Currently, an attorney’s alleged misconduct is made public when the Office of Lawyer Regulation files a formal complaint. But the time between when an attorney becomes the subject of investigation, and when a complaint is filed, can be substantial.

OLR Director Keith Sellen said it takes the OLR 60 days, on average, to determine whether investigators should formally look into a complaint. The formal investigation then takes about 382 days, he said.

The rule change, proposed Aug. 28, would give the OLR or investigator a mechanism to notify the public that a formal investigation is underway.
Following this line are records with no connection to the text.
(* ===== verification/KClient.v ===== *)
(** * What the server creates in the cluster (internal/server/kClient)

    The forms of the UI become DAGs and DAG runs: convert.go and kClient.go over a
    dynamic client, which is an interface.  What a controller does to an object
    between two calls is part of the client's answers. *)

From S2P Require Import Prelude Api Unstructured.
Local Open Scope kontroler_scope.

(** ** Forms (types.go) *)

Record FormDagParameterSpec := mkFormDagParameterSpec {
  fp_ID : string;
  fp_Name : string;
  fp_IsSecret : bool;
  fp_Value : string
}.

Record FormTaskSpec := mkFormTaskSpec {
  ft_Name : string;
  ft_Command : list string;
  ft_Args : list string;
  ft_Script : string;
  ft_Image : string;
  ft_RunAfter : list string;
  ft_BackoffLimit : Z;
  ft_RetryCodes : list Z;
  ft_Parameters : list string;
  ft_PodTemplate : string;
  ft_TaskRef : option TaskRef
}.

Record DagFormObj := mkDagFormObj {
  fo_Name : string;
  fo_Schedule : string;
  fo_Tasks : list FormTaskSpec;
  fo_Parameters : list FormDagParameterSpec;
  fo_Namespace : string;
  fo_Webhook : Webhook;
  fo_Workspace : option Workspace
}.

Record DagRunForm := mkDagRunForm {
  rf_Name : string;
  rf_RunName : string;
  rf_Parameters : gmap string string;
  rf_Namespace : string
}.

Record DagSuspendForm := mkDagSuspendForm {
  sf_Name : string;
  sf_Namespace : string;
  sf_Suspend : bool
}.

(** ** Conversion (convert.go) *)

Module Convert.

Definition convertFormParameters (params : list FormDagParameterSpec) : list Json :=
  (λ p, JObject [("name", JString (fp_Name p));
                 if fp_IsSecret p then ("defaultFromSecret", JString (fp_Value p))
                 else ("defaultValue", JString (fp_Value p))]) <$> params.

(** [map[string]string] filled in order: the last of equal ids stays. *)
Definition paramNameByID (params : list FormDagParameterSpec) : gmap string string :=
  foldl (λ m p, <[fp_ID p := fp_Name p]> m) ∅ params.

Definition unknown_parameter (t : FormTaskSpec) (pid : string) : GoError :=
  EErrorf ("task " +:+ ft_Name t +:+ " references unknown parameter id " +:+ pid).

Fixpoint param_names (t : FormTaskSpec) (names : gmap string string) (ids : list string)
    : result (list string) :=
  match ids with
  | [] => Ok []
  | pid :: ids' =>
      match names !! pid with
      | None => Err (unknown_parameter t pid)
      | Some n => match param_names t names ids' with
                  | Ok ns => Ok (n :: ns)
                  | Err e => Err e
                  end
      end
  end.

Section convert.
(** [json.Unmarshal] of a text into a [map[string]interface{}]. *)
Context (Unmarshal : string → result (list (string * Json))).

Definition task_ref (t : FormTaskSpec) (r : TaskRef) : list (string * Json) :=
  [("name", JString (ft_Name t));
   ("taskRef", JObject [("name", JString (tr_Name r)); ("version", JNumber (tr_Version r))])].

Definition inline_task (t : FormTaskSpec) (paramNames : list string) : list (string * Json) :=
  [("name", JString (ft_Name t));
   ("image", JString (ft_Image t));
   ("backoff", JObject [("limit", JNumber (ft_BackoffLimit t))]);
   ("parameters", strings paramNames);
   ("conditional", JObject [("enabled", JBool (negb (bool_decide (ft_RetryCodes t = []))));
                            ("retryCodes", JArray (JNumber <$> ft_RetryCodes t))])]
  ++ (if ft_Script t =b "" then [("command", strings (ft_Command t)); ("args", strings (ft_Args t))]
      else [("script", JString (ft_Script t))]).

(** The fields of one task. *)
Definition convert_task (t : FormTaskSpec) (names : gmap string string) : result Json :=
  match param_names t names (ft_Parameters t) with
  | Err e => Err e
  | Ok paramNames =>
      let after := if bool_decide (ft_RunAfter t = []) then [] else [("runAfter", strings (ft_RunAfter t))] in
      match ft_TaskRef t with
      | Some r => Ok (JObject (task_ref t r ++ after))
      | None =>
          if ft_PodTemplate t =b "" then Ok (JObject (inline_task t paramNames ++ after))
          else match Unmarshal (ft_PodTemplate t) with
               | Err e => Err (EWrap ("invalid podTemplate JSON for task " +:+ ft_Name t) e)
               | Ok o => Ok (JObject (inline_task t paramNames ++ [("podTemplate", JObject o)] ++ after))
               end
      end
  end.

Fixpoint convertFormTasks (tasks : list FormTaskSpec) (names : gmap string string) : result (list Json) :=
  match tasks with
  | [] => Ok []
  | t :: tasks' =>
      match convert_task t names with
      | Err e => Err e
      | Ok j => match convertFormTasks tasks' names with
                | Ok js => Ok (j :: js)
                | Err e => Err e
                end
      end
  end.

Definition option_json {A} (f : A → Json) (o : option A) : Json :=
  match o with Some a => f a | None => JNull end.

(** [encoding/json] of a map and of a struct with omitempty. *)
Definition map_json (m : gmap string string) : Json :=
  JObject ((λ kv : string * string, (kv.1, JString kv.2)) <$> map_to_list m).

Definition resources_json (r : ResourceRequirements) : Json :=
  JObject ((if decide (rr_Limits r = ∅) then [] else [("limits", map_json (rr_Limits r))])
           ++ (if decide (rr_Requests r = ∅) then [] else [("requests", map_json (rr_Requests r))])).

Definition workspace_json (w : Workspace) : Json :=
  let pvc := ws_PvcSpec w in
  JObject [("enable", JBool (ws_Enabled w));
           ("pvc", JObject [("accessModes", strings (pvc_AccessModes pvc));
                            ("selector", option_json JRaw (pvc_Selector pvc));
                            ("resources", option_json resources_json (pvc_Resources pvc));
                            ("storageClassName", option_json JString (pvc_StorageClassName pvc));
                            ("volumeMode", option_json JString (pvc_VolumeMode pvc))])].

Definition labels (instance : string) : Json :=
  JObject [("app.kubernetes.io/name", JString "dag");
           ("app.kubernetes.io/instance", JString instance);
           ("app.kubernetes.io/part-of", JString "kontroler");
           ("app.kubernetes.io/created-by", JString "server")].

Definition BuildDAGUnstructured (dagForm : DagFormObj) : result Json :=
  match convertFormTasks (fo_Tasks dagForm) (paramNameByID (fo_Parameters dagForm)) with
  | Err e => Err e
  | Ok tasks =>
      let spec :=
        [("parameters", JArray (convertFormParameters (fo_Parameters dagForm)));
         ("task", JArray tasks)]
        ++ (if wh_URL (fo_Webhook dagForm) =b "" then []
            else [("webhook", JObject [("url", JString (wh_URL (fo_Webhook dagForm)));
                                       ("verifySSL", JBool (wh_VerifySSL (fo_Webhook dagForm)))])])
        ++ match fo_Workspace dagForm with
           | Some w => [("workspace", workspace_json w)]
           | None => []
           end in
      Ok (JObject [("apiVersion", JString "kontroler.greedykomodo/v1alpha1");
                   ("kind", JString "DAG");
                   ("metadata", JObject [("labels", labels (fo_Name dagForm));
                                         ("name", JString (fo_Name dagForm))]);
                   ("spec", JObject spec)])
  end.

End convert.
End Convert.

(** ** The dynamic client (kClient.go) *)

Inductive Resource := dagsGVR | dagRunsGVR.

#[global] Instance Resource_eq_dec : EqDecision Resource.
Proof. solve_decision. Defined.
#[global] Program Instance Resource_countable : Countable Resource :=
  inj_countable' (λ r, match r with dagsGVR => true | dagRunsGVR => false end)
    (λ b, if b then dagsGVR else dagRunsGVR) _.
Next Obligation. by intros []. Qed.

(** What the [select] of [CreateDAG] wakes up on. *)
Inductive WaitEvent := CtxDone | WaitTimeout | WaitTick.

(** The clock counts seconds. *)
Class DynamicClient (K : Type) := {
  dyn_Create (r : Resource) (namespace : string) (obj : Json) : M K Json;
  dyn_Get (r : Resource) (namespace name : string) : M K Json;
  dyn_Update (r : Resource) (namespace : string) (obj : Json) : M K Json;
  dyn_Delete (r : Resource) (namespace name : string) : M K unit;
  dyn_Now : M K Z;
  dyn_Sleep (seconds : Z) : M K unit;
  dyn_Wait : M K WaitEvent
}.

(** [GetName] of an object. *)
Definition GetName (obj : Json) : string :=
  match obj with
  | JObject o => match field "metadata" o with
                 | Some (JObject m) => match field "name" m with Some (JString s) => s | _ => "" end
                 | _ => ""
                 end
  | _ => ""
  end.

Definition wrapped {K A} (msg : string) (m : M K A) : M K A :=
  try m ≫= λ r, match r with Ok a => mret a | Err e => throw (EWrap msg e) end.

Definition lift_result {K A} (r : result A) : M K A :=
  match r with Ok a => mret a | Err e => throw e end.

Record CreateDagRunOpts := mkOpts { RunIDTimeout : Z; Cleanup : bool }.

Definition DefaultCreateDagRunOpts : CreateDagRunOpts := mkOpts 10 true.

Module Client.
Section client.
Context {K : Type} `{DynamicClient K} `{Accessors}.
Context (Unmarshal : string → result (list (string * Json))).

(** *** DAGs *)

(** The labels are a [map[string]string], which the assertion to
    [map[string]interface{}] does not match: they are made again. *)
Definition with_labels (dagForm : DagFormObj) (obj : Json) : Json :=
  match obj with
  | JObject o =>
      let meta := match field "metadata" o with Some (JObject m) => m | _ => [] end in
      JObject (set_field "metadata" (JObject (set_field "name" (JString (fo_Name dagForm))
        (set_field "labels" (Convert.labels (fo_Name dagForm)) meta))) o)
  | _ => obj
  end.

(** The loop that waits for the controller, at most [fuel] ticks. *)
Fixpoint wait_reconciled (fuel : nat) (namespace name : string) : M K unit :=
  match fuel with
  | O => throw (EErrorf "timeout waiting for DAG reconciliation")
  | S fuel' =>
      event ← dyn_Wait;
      match event with
      | CtxDone => throw (EErrorf "context cancelled while waiting for DAG reconciliation")
      | WaitTimeout => throw (EErrorf "timeout waiting for DAG reconciliation")
      | WaitTick =>
          current ← wrapped "failed to get DAG status" (dyn_Get dagsGVR namespace name);
          status ← wrapped "failed to get status conditions"
                     (lift_result (NestedString current ["status"; "phase"]));
          match status with
          | None => wait_reconciled fuel' namespace name
          | Some phase =>
              if phase =b "Failed" then
                message ← wrapped "failed to get message/reason for failed"
                            (lift_result (NestedString current ["status"; "phase"]));
                match message with
                | None => throw (EErrorf "DAG failed to reconcile, but no reason given")
                | Some m => throw (EErrorf ("DAG failed to reconcile, reason: " +:+ m))
                end
              else mret tt
          end
      end
  end.

(** Two minutes of ticks of five seconds. *)
Definition reconcile_ticks : nat := 25.

Definition CreateDAG (dagForm : DagFormObj) : M K unit :=
  if fo_Namespace dagForm =b "" then throw (EErrorf "request contains empty namespace")
  else
    dagObj ← wrapped "failed to build DAG object" (lift_result (Convert.BuildDAGUnstructured Unmarshal dagForm));
    dagResource ← wrapped "failed to create DAG"
                    (dyn_Create dagsGVR (fo_Namespace dagForm) (with_labels dagForm dagObj));
    wait_reconciled reconcile_ticks (fo_Namespace dagForm) (GetName dagResource).

Definition DeleteDAG (namespace name : string) : M K unit := dyn_Delete dagsGVR namespace name.

(** The error of [SetNestedField] is dropped. *)
Definition SuspendDag (req : DagSuspendForm) : M K unit :=
  existing ← dyn_Get dagsGVR (sf_Namespace req) (sf_Name req);
  let updated := match SetNestedField existing (JBool (sf_Suspend req)) ["spec"; "suspended"] with
                 | Ok updated => updated
                 | Err _ => existing
                 end in
  dyn_Update dagsGVR (sf_Namespace req) updated ≫= λ _, mret tt.

(** *** DAG runs *)

Definition validateDagRunInputs (form : DagRunForm) (namespace : string) : result unit :=
  if rf_Name form =b "" then Err (EErrorf "dagrun name cannot be empty")
  else if rf_RunName form =b "" then Err (EErrorf "run name cannot be empty")
  else if namespace =b "" then Err (EErrorf "namespace cannot be empty")
  else Ok tt.

Fixpoint run_parameters (params : list (string * string)) (isSecretMap : gmap string bool)
    : result (list Json) :=
  match params with
  | [] => Ok []
  | (paramName, paramValue) :: params' =>
      match isSecretMap !! paramName with
      | None => Err (EErrorf ("parameter " +:+ paramName +:+ " not found in isSecretMap"))
      | Some isSecret =>
          match run_parameters params' isSecretMap with
          | Ok l => Ok (JObject [("name", JString paramName);
                                 if (isSecret : bool) then ("fromSecret", JString paramValue)
                                 else ("value", JString paramValue)] :: l)
          | Err e => Err e
          end
      end
  end.

(** The parameters are ranged over in some order. *)
Definition createDagRunResource (form : DagRunForm) (isSecretMap : gmap string bool) : result Json :=
  match run_parameters (map_to_list (rf_Parameters form)) isSecretMap with
  | Err e => Err e
  | Ok parameters =>
      Ok (JObject [("apiVersion", JString "kontroler.greedykomodo/v1alpha1");
                   ("kind", JString "DagRun");
                   ("metadata", JObject [("name", JString (rf_RunName form));
                                         ("labels", Convert.labels (rf_Name form))]);
                   ("spec", JObject [("dagName", JString (rf_Name form)); ("parameters", JArray parameters)])])
  end.

Definition timed_out (runName : string) : GoError :=
  EErrorf ("timed out waiting for DagRun " +:+ runName +:+ " to be reconciled").

(** The polling until the deadline, at most [fuel] times. *)
Fixpoint waitForRunID (fuel : nat) (namespace runName : string) (deadline : Z) : M K Z :=
  match fuel with
  | O => throw (timed_out runName)
  | S fuel' =>
      now ← dyn_Now;
      if negb (bool_decide (now < deadline)%Z) then throw (timed_out runName)
      else
        dagRun ← dyn_Get dagRunsGVR namespace runName;
        status ← lift_result (NestedInt64 dagRun ["status"; "dagRunId"]);
        match status with
        | Some id => if id =b 0%Z then dyn_Sleep 1 ≫= λ _, waitForRunID fuel' namespace runName deadline
                     else mret id
        | None => dyn_Sleep 1 ≫= λ _, waitForRunID fuel' namespace runName deadline
        end
  end.

Definition CreateDagRun (drForm : DagRunForm) (isSecretMap : gmap string bool) (namespace : string)
    (opts : CreateDagRunOpts) : M K Z :=
  wrapped "validation failed" (lift_result (validateDagRunInputs drForm namespace)) ≫= λ _,
  dagRun ← wrapped "failed to create dag run resource" (lift_result (createDagRunResource drForm isSecretMap));
  created ← wrapped "failed to create dagrun in kubernetes" (dyn_Create dagRunsGVR namespace dagRun);
  now ← dyn_Now;
  r ← try (waitForRunID (S (Z.to_nat (RunIDTimeout opts))) namespace (rf_RunName drForm)
             (now + RunIDTimeout opts));
  match r with
  | Ok runID => mret runID
  | Err e =>
      if Cleanup opts then
        d ← try (dyn_Delete dagRunsGVR namespace (GetName created));
        match d with
        | Err e' => throw (EErrorf ("run ID error: " +:+ err_Error e +:+ ", cleanup error: " +:+ err_Error e'))
        | Ok _ => throw (EWrap "failed to get run ID" e)
        end
      else throw e
  end.

Definition DeleteDagRun (namespace name : string) : M K unit := dyn_Delete dagRunsGVR namespace name.

End client.
End Client.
wissupreme courtUnder the proposal, state justices would have to authorize each notification and give the attorney in question a chance to argue why notice of investigation should be kept private. The justices would also give the accused attorney a chance to argue why the public should not be notified.

The proposed rule would grant the justices authority to notify of investigations in certain situations, such as those involving possible criminal conduct or “if the attorney’s practicing law resents substantial risk of physical, financial or legal harm to the attorney’s clients or other persons.”

“Public notice would issue only for good cause,” the supporting memo reads, “and only after due process and consideration by the [state] Supreme Court.”

State justices are expected to discuss the proposal at a conference starting at 9:30 a.m. Sept. 12 in the Supreme Court’s hearing room in Madison.

The proposal was authored by Sellen and Rod Rogahn, chairman of the Board of Administrative Oversight.

“We’re trying not only to balance a lawyer’s interest but the interest of a grievant,” Rogahn said. “In a lot of situations, [attorneys] want confidentiality … and that’s baked into the process.”

The proposal, according to the supporting filings, came as a result of a February 2012 study that sought to identify problems in the way lawyers are investigated and disciplined for misconduct.

The study acknowledged that disclosing an investigation before a complaint is filed “could subject an attorney to … adverse consequences.”

“On the other hand,” the study states, “a lengthy period of confidentiality prior to disclosure of complaints that do have merit could result in further harm to the public by an attorney who may be engaging in a pattern of misconduct.”

If accepted, the notices of investigation would be listed on the OLR’s website. Sellen said he and others also discussed a provision to publish the notification in newspapers, but they also considered that “once it’s in print, it’s always in print.”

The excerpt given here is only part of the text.